I have a few questions about gene disruption/knockout and was hoping
someone could shed some light on the matter for me. I've finished making a
construct for an integrative disruption of my favorite gene(MFG) and am
transforming presently. The way I made my construct was to cut out the LEU2
marker (from KS-) and inserted it next to MFG in the ApaI/SalI sites of the
SK. Cutting this plasmid with SpeI linearizes this SK recombinant vector
leaving exactly 250 bp of MFG sequence at each end (trust me on the SpeI, it'
s too complicated to explain). I've done an experiment transforming this
plasmid DNA into YPH499 which is leu2 and haploid. I've obtained
approximately 6000 colonies which grow well on SC-leu selective media. What
concerns me are the control plates. Untransformed YPH499 yielded no colonies
as expected. I am troubled by what happened when I also transformed Sal I
linearized KS LEU2 (without the MFG sequence) - these plates show roughly
the same number of viable colonies as my other plates with MFG LEU. I
understand that a double recombination event may account for some of these
transformants, but given that the linearization of this SK LEU plasmid is
not a digestion at a site internal to the LEU2 gene, would any of you say
that the number of transformants obtained is highly unusual?
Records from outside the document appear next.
(** * PesaMirror voice-command pipeline

    A shallow embedding of the web client's voice pipeline:

    - [lib/intent.ts]: [parseIntent], [normalizeAmount], [describeIntent];
    - [lib/voice-contacts.ts]: [getVoiceContacts], [initVoiceContacts],
      [saveVoiceContact], [deleteVoiceContact], [clearVoiceContacts],
      [resolvePhoneOrName], [resolveContact], [isPhoneNumber],
      [normalizePhone];
    - [hooks/use-voice-command.ts]: the [useVoiceCommand] hook, with the
      asynchronous [start] cut at its three [await]s and the
      [saveVoiceContact] it does not await cut at its own;
    - [lib/fcm.ts]: the access token cache of [getAccessToken].

    Strings are sequences of code units.  The development covers the code
    units 0..255 (ASCII and Latin-1), on which [trim], [toLowerCase] and the
    RegExp classes used by the source are defined below exactly as
    ECMAScript defines them. *)

From Stdlib Require Import String Ascii Bool Arith Lia NArith List.
Import ListNotations.
Open Scope string_scope.
Open Scope list_scope.
Open Scope nat_scope.


(** ** Code units and strings *)

Definition str := list ascii.

Coercion list_ascii_of_string : string >-> list.

Definition code (c : ascii) : nat := nat_of_ascii c.

Definition in_range (lo hi : nat) (c : ascii) : bool :=
  (lo <=? code c) && (code c <=? hi).

(** [\d] *)
Definition is_digit (c : ascii) : bool := in_range 48 57 c.

Definition is_upper (c : ascii) : bool := in_range 65 90 c.
Definition is_lower (c : ascii) : bool := in_range 97 122 c.

(** [[a-z]] under the [i] flag: canonicalisation never maps a code unit
    above 127 to an ASCII letter, so only the 52 ASCII letters match. *)
Definition is_alpha (c : ascii) : bool := is_upper c || is_lower c.

(** [\w] *)
Definition is_word (c : ascii) : bool :=
  is_alpha c || is_digit c || (code c =? 95).

(** [\s], which is also the set [trim] removes: TAB, LF, VT, FF, CR, SP and
    NBSP are the white space and line terminators below 256. *)
Definition is_space (c : ascii) : bool :=
  in_range 9 13 c || (code c =? 32) || (code c =? 160).

Definition is_char (x : ascii) (c : ascii) : bool := code c =? code x.

(** ASCII case folding, as the [i] flag applies it to an ASCII pattern
    character. *)
Definition fold_case (c : ascii) : ascii :=
  if is_upper c then ascii_of_nat (code c + 32) else c.

Definition ci_char (x : ascii) (c : ascii) : bool :=
  code (fold_case c) =? code (fold_case x).

(** [String.prototype.toLowerCase] on one code unit below 256: the ASCII
    capitals and the Latin-1 capitals U+00C0..U+00DE other than U+00D7. *)
Definition lower_char (c : ascii) : ascii :=
  if is_upper c || (in_range 192 222 c && negb (code c =? 215))
  then ascii_of_nat (code c + 32) else c.

Definition toLowerCase (s : str) : str := map lower_char s.

Fixpoint drop_space (s : str) : str :=
  match s with
  | c :: s' => if is_space c then drop_space s' else s
  | [] => []
  end.

Definition trim (s : str) : str := rev (drop_space (rev (drop_space s))).

Fixpoint str_eqb (a b : str) : bool :=
  match a, b with
  | [], [] => true
  | x :: a', y :: b' => (code x =? code y) && str_eqb a' b'
  | _, _ => false
  end.

(** [s.startsWith(p)] *)
Fixpoint startsWith (s p : str) {struct p} : bool :=
  match p, s with
  | [], _ => true
  | x :: p', y :: s' => (code y =? code x) && startsWith s' p'
  | _ :: _, [] => false
  end.

(** [s.split(/\s+/)]: the pieces between maximal runs of white space; a
    run at either end leaves an empty piece there, and the empty string
    splits into one empty piece.  [in_run] tells that the previous code unit
    belonged to a separator. *)
Fixpoint split_from (in_run : bool) (s : str) : list str :=
  match s with
  | [] => [[]]
  | c :: s' =>
      if is_space c then
        if in_run then split_from true s' else [] :: split_from true s'
      else
        match split_from false s' with
        | w :: ws => (c :: w) :: ws
        | [] => [[c]]
        end
  end.

Definition split_ws (s : str) : list str := split_from false s.

(** [s.replace(/[...]/g, '')] for a one-character class. *)
Definition strip (cls : ascii -> bool) (s : str) : str :=
  filter (fun c => negb (cls c)) s.

(** ** Regular expressions

    The fragment of ECMAScript RegExp the source uses, with its
    backtracking order.  Every quantifier of the source ranges over a
    character class, except [?], which is [Opt]. *)

Inductive regex : Type :=
| Eps
| Cls (c : ascii -> bool)
| Seq (a b : regex)
| Alt (a b : regex)
| Opt (a : regex)
| Many (greedy : bool) (lo : nat) (hi : option nat) (c : ascii -> bool)
| Cap (n : nat) (a : regex)
| Eos.

Infix ">>" := Seq (at level 61, right associativity).

(** A literal under the [i] flag. *)
Fixpoint lit (w : str) : regex :=
  match w with
  | [] => Eps
  | x :: w' => Cls (ci_char x) >> lit w'
  end.

Definition plus (c : ascii -> bool) : regex := Many true 1 None c.
Definition star (c : ascii -> bool) : regex := Many true 0 None c.
Definition lazy_plus (c : ascii -> bool) : regex := Many false 1 None c.
Definition lazy_star (c : ascii -> bool) : regex := Many false 0 None c.

Definition captures := list (nat * str).

Fixpoint group (n : nat) (cs : captures) : option str :=
  match cs with
  | [] => None
  | (m, w) :: cs' => if m =? n then Some w else group n cs'
  end.

Definition orelse {A} (x : option A) (y : option A) : option A :=
  match x with Some _ => x | None => y end.

Definition below (hi : option nat) : bool :=
  match hi with Some 0 => false | _ => true end.

Definition dec (hi : option nat) : option nat := option_map pred hi.

Section Matcher.

Variable k : str -> captures -> option captures.
Variable cs : captures.

(** [c{lo,hi}] and its lazy form [c{lo,hi}?], followed by [k]. *)
Fixpoint many (greedy : bool) (c : ascii -> bool) (s : str)
         (lo : nat) (hi : option nat) : option captures :=
  let stop := if lo =? 0 then k s cs else None in
  let more :=
    match s with
    | x :: s' =>
        if c x && below hi then many greedy c s' (pred lo) (dec hi)
        else None
    | [] => None
    end in
  if greedy then orelse more stop else orelse stop more.

End Matcher.

(** [run r k s cs]: match [r] at the front of [s], then [k] on the rest;
    alternatives are tried in the order a backtracking matcher tries them. *)
Fixpoint run (r : regex) (k : str -> captures -> option captures)
         (s : str) (cs : captures) : option captures :=
  match r with
  | Eps => k s cs
  | Cls c =>
      match s with
      | x :: s' => if c x then k s' cs else None
      | [] => None
      end
  | Seq a b => run a (run b k) s cs
  | Alt a b => orelse (run a k s cs) (run b k s cs)
  | Opt a => orelse (run a k s cs) (k s cs)
  | Many g lo hi c => many k cs g c s lo hi
  | Cap n a =>
      run a (fun s' cs' =>
               k s' ((n, firstn (length s - length s') s) :: cs')) s cs
  | Eos =>
      match s with
      | [] => k s cs
      | _ :: _ => None
      end
  end.

Definition accept : str -> captures -> option captures :=
  fun _ cs => Some cs.

(** [s.match(/^r/)] *)
Definition match_at_start (r : regex) (s : str) : option captures :=
  run r accept s [].

(** [s.match(/r/)], the leftmost match. *)
Fixpoint search (r : regex) (s : str) : option captures :=
  match match_at_start r s with
  | Some cs => Some cs
  | None =>
      match s with
      | [] => None
      | _ :: s' => search r s'
      end
  end.

Definition is_some {A} (x : option A) : bool :=
  match x with Some _ => true | None => false end.

(** [/^r/.test(s)] *)
Definition test (r : regex) (s : str) : bool := is_some (match_at_start r s).

(** JavaScript truthiness of a string that may be absent. *)
Definition truthy (x : option str) : bool :=
  match x with
  | Some (_ :: _) => true
  | _ => false
  end.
Have I made
some sort of fundamental error in my understanding of yeast recombination?
Given that I am using Bluescript as the plasmid, I don't believe that my
vector contains an ARS sequence, nor do I believe there are any Ty elements
upstream of the LEU2. Was this an experiment gone bad? I'd just like to know
if I've made any reasoning errors before I start screening for the
disruption. Any thoughts would be much appreciated.